John also tells us that the whole reason for John the Baptist coming was that he might testify to the “True Light” and the whole world believe because of his testimony. Indeed his testimony was not just that Jesus was “the light”, but also that He existed before John ever did, even though John was born before Jesus. We will deal with John the Baptist more in depth later, but his arrival as a witness to Jesus’ divinity and eternal existence is an important element of the Christian gospel. This proclamation is so important that all the Gospels deal with him and his testimony.
Jesus is Greater than all that came before
John introduces an idea by declaring Jesus to be the “true light” that would be easy to take as a contrast between true and false lights. However, after reading the whole Gospel one begins to see that John wasn’t contrasting true and false. He meant Jesus was the real light as opposed to the shadow that has come before. The shadow being the light of the law of Psalm 119, and the pillar of Fire in the desert. While they were all true and glorious revelations about the Father, yet they were still only shadows of what was to come.
This is how I believe that John wants us to read the section on Moses as well in verses 16 & 17. John, right after telling us that Jesus is full of grace and truth says “For from His fullness we have all received grace, upon grace. For the law came through Moses, grace and truth came through Jesus Christ.” John is not trying to set-up a contrast between Law and Grace. Indeed, I believe that John is teaching that the law given through Moses was grace, and Jesus’ advent on earth to die for our sins was a greater grace on top of it. John’s point is the grace that comes through Jesus was greater than the grace that came through Moses because it was not the shadow of grace but true grace itself.

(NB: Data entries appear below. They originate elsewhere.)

Definition allowedPrivileges : list string :=
  ["ALL"; "SELECT"; "INSERT"; "UPDATE"; "DELETE"; "CREATE"; "DROP"; "ALTER"; "INDEX"; "EXECUTE";
   "PROCESS"; "RELOAD"; "SHUTDOWN"; "SUPER"; "FILE"; "LOCK TABLES"; "REFERENCES";
   "REPLICATION CLIENT"; "REPLICATION SLAVE"; "CREATE VIEW"; "SHOW VIEW"; "CREATE ROUTINE";
   "ALTER ROUTINE"; "CREATE TEMPORARY TABLES"; "EVENT"; "TRIGGER"; "CREATE TABLESPACE";
   "CREATE USER"].
Definition ValidateDBPrivileges (privileges : string) : bool :=
  if len privileges =? 0 then false
  else forallb (λ part, str_in allowedPrivileges (trim_space (to_upper part))) (split "," privileges).

(** * SQL text *)

Definition sqlQuote (value : string) : string :=
  "'" +:+ replace_chr (λ c, if Ascii.eqb c SQ then Some "''" else None) value +:+ "'".

Definition NUL : ascii := byte 0.

Definition SanitizeSQLString (s : string) : string :=
  let s := replace_chr (λ c, if Ascii.eqb c BS then Some (String BS (String BS "")) else None) s in
  let s := replace_chr (λ c, if Ascii.eqb c SQ then Some "''" else None) s in
  let s := replace_chr (λ c, if Ascii.eqb c NUL then Some "" else None) s in
  let s := replace_chr (λ c, if Ascii.eqb c LF then Some bs_n else None) s in
  replace_chr (λ c, if Ascii.eqb c CR then Some (String BS "r") else None) s.

(** The bytes [SanitizeSQLIdent] removes. *)
Definition ident_bad (c : ascii) : bool :=
  chr_in "`;'" c || Ascii.eqb c BS || Ascii.eqb c LF || Ascii.eqb c CR || Ascii.eqb c NUL || Ascii.eqb c DQ.
Definition SanitizeSQLIdent (s : string) : string :=
  replace_chr (λ c, if ident_bad c then Some "" else None) s.

(** * Paths *)

(** The [Router] fields the path checks read. *)
Record Router := { siteRootDir : string; backupDir : string }.

Definition isAllowedSitePath (r : Router) (path : string) : bool :=
  if negb (isValidPath path) then false
  else if (siteRootDir r =? "")%string then is_nil (RootPathAllowed (path_clean path))
  else
    let cleanRoot := path_clean (siteRootDir r) in
    let cleanPath := path_clean path in
    if (cleanPath =? cleanRoot)%string then false
    else has_prefix cleanPath (cleanRoot +:+ "/").

Definition is_backup_seg (part : string) : bool := (part =? "backup")%string || (part =? "backups")%string.

(** The loop over the segments of the cleaned path: [Some b] is [return b],
    [None] falls through. *)
Fixpoint backup_scan (i n : Z) (parts : list string) : option bool :=
  match parts with
  | [] => None
  | part :: ps =>
      if (part =? "..")%string then Some false
      else if is_backup_seg part && (0 <? i) && (i <? n - 1) then Some true
      else backup_scan (i + 1) n ps
  end.

Definition isAllowedBackupPath (r : Router) (path : string) : bool :=
  if negb (isValidPath path) then false
  else
    let cleanPath := path_clean path in
    let cleanRoot := path_clean (backupDir r) in
    if has_prefix cleanPath (cleanRoot +:+ "/") then true
    else
      let parts := split "/" cleanPath in
      match backup_scan 0 (Z.of_nat (length parts)) parts with
      | Some b => b
      | None =>
          if negb (siteRootDir r =? "")%string then
            let cleanSiteRoot := path_clean (siteRootDir r) in
            if has_prefix cleanPath (cleanSiteRoot +:+ "/") then
              match split "/" (trim_prefix cleanPath (cleanSiteRoot +:+ "/")) with
              | _ :: d :: _ => is_backup_seg d
              | _ => false
              end
            else false
          else false
      end.

(** [removeGeneratedFile]: the path handed to the recursive removal, or
    [errUnsafePath]. *)
Definition removeGeneratedFile (path root : string) : error * option string :=
  let cleanRoot := path_clean root in
  let cleanPath := path_clean path in
  if (cleanPath =? cleanRoot)%string || negb (has_prefix cleanPath (cleanRoot +:+ "/"))
  then (errorf "unsafe path", None)
  else (nil_error, Some cleanPath).

Definition backupFileExts : list string := [".tar.gz"; ".tgz"; ".sql"; ".sql.gz"; ".zip"].

(** [filepath.Join] of a directory and a base name. *)
Definition path_join (dir base : string) : string := path_clean (dir +:+ "/" +:+ base).

Section Filesystem.
(** [filepath.EvalSymlinks] ([None]: an error) and [os.Lstat] ([None]: no
    such file, [Some b]: whether the mode is regular). *)
Context (eval_symlinks : string → option string) (lstat_regular : string → option bool).

Definition resolveBackupFile (r : Router) (path : string) : option string :=
  if negb (isAllowedBackupPath r path) then None
  else if negb (existsb (λ ext, has_suffix (to_lower path) ext) backupFileExts) then None
  else match eval_symlinks (path_dir (path_clean path)) with
       | None => None
       | Some dir =>
           let real := path_join dir (path_base path) in
           if negb (isAllowedBackupPath r real) then None
           else if negb (is_nil (RootPathAllowed dir)) then None
           else if has_prefix real "/var/backups/"
                   && negb (has_prefix real (path_clean (backupDir r) +:+ "/")) then None
           else match lstat_regular real with
                | Some false => None
                | _ => Some real
                end
       end.
End Filesystem.

(** * Executor *)

Definition allowedCommands : list string :=
  ["systemctl"; "service"; "nginx"; "certbot"; "git"; "tar"; "tail"; "openssl"; "mysql"; "mysqldump";
   "psql"; "pg_dump"; "stat"; "mkdir"; "echo"; "aws"; "sh"; "bash"; "cp"; "mv"; "find"; "sysctl"; "du";
   "cat"; "wc"; "head"; "sleep"; "curl"; "apt-get"; "apt-cache"; "apt"; "yum"; "dnf"; "apk"; "docker";
   "node"; "npm"; "pip"; "pip3"; "go"; "redis-server"; "redis-cli"; "memcached"; "ufw"; "supervisord";
   "mariadb"; "php"; "php8.4"; "php8.3"; "php8.2"; "php8.1"; "php8.0"; "make"; "gcc"; "python3"; "python";
   "fail2ban-client"; "which"; "chown"; "journalctl"; "test"].

Definition isAllowedCommand (name : string) : bool := str_in allowedCommands (path_base name).

(** * SQL literals *)

(** The value of a quoted literal and the text after it, as a server without
    backslash escapes reads it: a doubled quote is a quote, a single one ends. *)
Fixpoint lex_ansi_body (s : string) : option (string * string) :=
  match s with
  | EmptyString => None
  | String c s1 =>
      if Ascii.eqb c SQ then
        match s1 with
        | String d s2 =>
            if Ascii.eqb d SQ then
              match lex_ansi_body s2 with Some (v, r) => Some (String SQ v, r) | None => None end
            else Some (EmptyString, s1)
        | EmptyString => Some (EmptyString, EmptyString)
        end
      else match lex_ansi_body s1 with Some (v, r) => Some (String c v, r) | None => None end
  end.

(** The byte a MySQL escape stands for. *)
Definition unescape (c : ascii) : ascii :=
  if Ascii.eqb c "n" then LF else if Ascii.eqb c "r" then CR else c.

(** The same for a server with backslash escapes. *)
Fixpoint lex_mysql_body (s : string) : option (string * string) :=
  match s with
  | EmptyString => None
  | String c s1 =>
      if Ascii.eqb c BS then
        match s1 with
        | String d s2 =>
            match lex_mysql_body s2 with Some (v, r) => Some (String (unescape d) v, r) | None => None end
        | EmptyString => None
        end
      else if Ascii.eqb c SQ then
        match s1 with
        | String d s2 =>
            if Ascii.eqb d SQ then
              match lex_mysql_body s2 with Some (v, r) => Some (String SQ v, r) | None => None end
            else Some (EmptyString, s1)
        | EmptyString => Some (EmptyString, EmptyString)
        end
      else match lex_mysql_body s1 with Some (v, r) => Some (String c v, r) | None => None end
  end.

Also notice another subtle way that John signals that Jesus is greater than Moses. Look at the verbs. Moses received the Word of God on stone tablets, the law. It was “given” through Moses. However, now the Word of God has “come” in the person of Jesus and true grace comes with him. John is holding up the supremacy of Christ for those who still cling to Moses that they might see and believe.
Jesus came in the Flesh
Every December christians around the world celebrate the truth of John 1:14 -“The Word became flesh, and dwelt among us. We have beheld his glory.” While this may seem like a small thing to an outsider, for those who believe, it is everything. This eternal, divine, creative word that brings light to all, made Himself a man so that he might die for us. Jesus wasn’t just a spirit, or simply an enlightened holy man, He was God himself in human flesh so that He might die in our place.
To John’s jewish audience would have seen even more than we commonly do. The word John uses for dwelt could woodenly be translated “pitched his tent” or “Tabernacled” among us. This should immediately bring our minds back to the Exodus where God pitched the tent of meeting where he would meet with Moses, and His glory descended upon it. John is saying that this very same God who lead the Israelites through he wilderness took on flesh to live among us. It also calls to mind the promises of the Prophets like Zechariah 2 that God would live again among his people.
John also leaves no room for those who might claim that Jesus was not fully human either. In the greco-roman world there was an idea of duality between spirit, and flesh. Many would preach flesh is bad and spirit is good. (Many have misunderstood Paul to be teaching this.) The idea that God would taken on flesh was abhorrent to those who hold such thoughts. It would be distasteful too to the Jewish mind as well, but for other reasons. That the God who created the world would become flesh and take on all of its weaknesses was truly mind boggling, and many would stumble over this teaching.
When John writes, “we have beheld his Glory”, he is grounding his testimony in things that he has seen, and he testifies to. He is an eyewitness to the incarnation. John makes it explicit in John 21:24 that he means for you to take this book as his testimony as an eyewitness to these events. In doing so John is making clear that this is not some made up story or myth, but these are true events that are grounded in history.
Why is any of this important? We will delve into this more in the next post on the Prologue when we deal with the nature of Salvation, but for now what we need to see is that, for John, saving faith ultimately is about what you believe about Jesus. If you get one of these points wrong you will miss the true gospel, and your faith will be on a shaky foundation. So what you believe about who Jesus is and who He revealed himself to be, is of utmost importance to your soul.
If Jesus is not the eternal, divine creator of the world He can not recreate you into his likeness. If Jesus was not the true light, then we will all continue to stumble in the darkness. If Jesus was not greater than Moses then we all are condemned. If Jesus did not truly come in the flesh, as a man, then our sins are not forgiven. We must have this Jesus that John describes to us, or we are lost.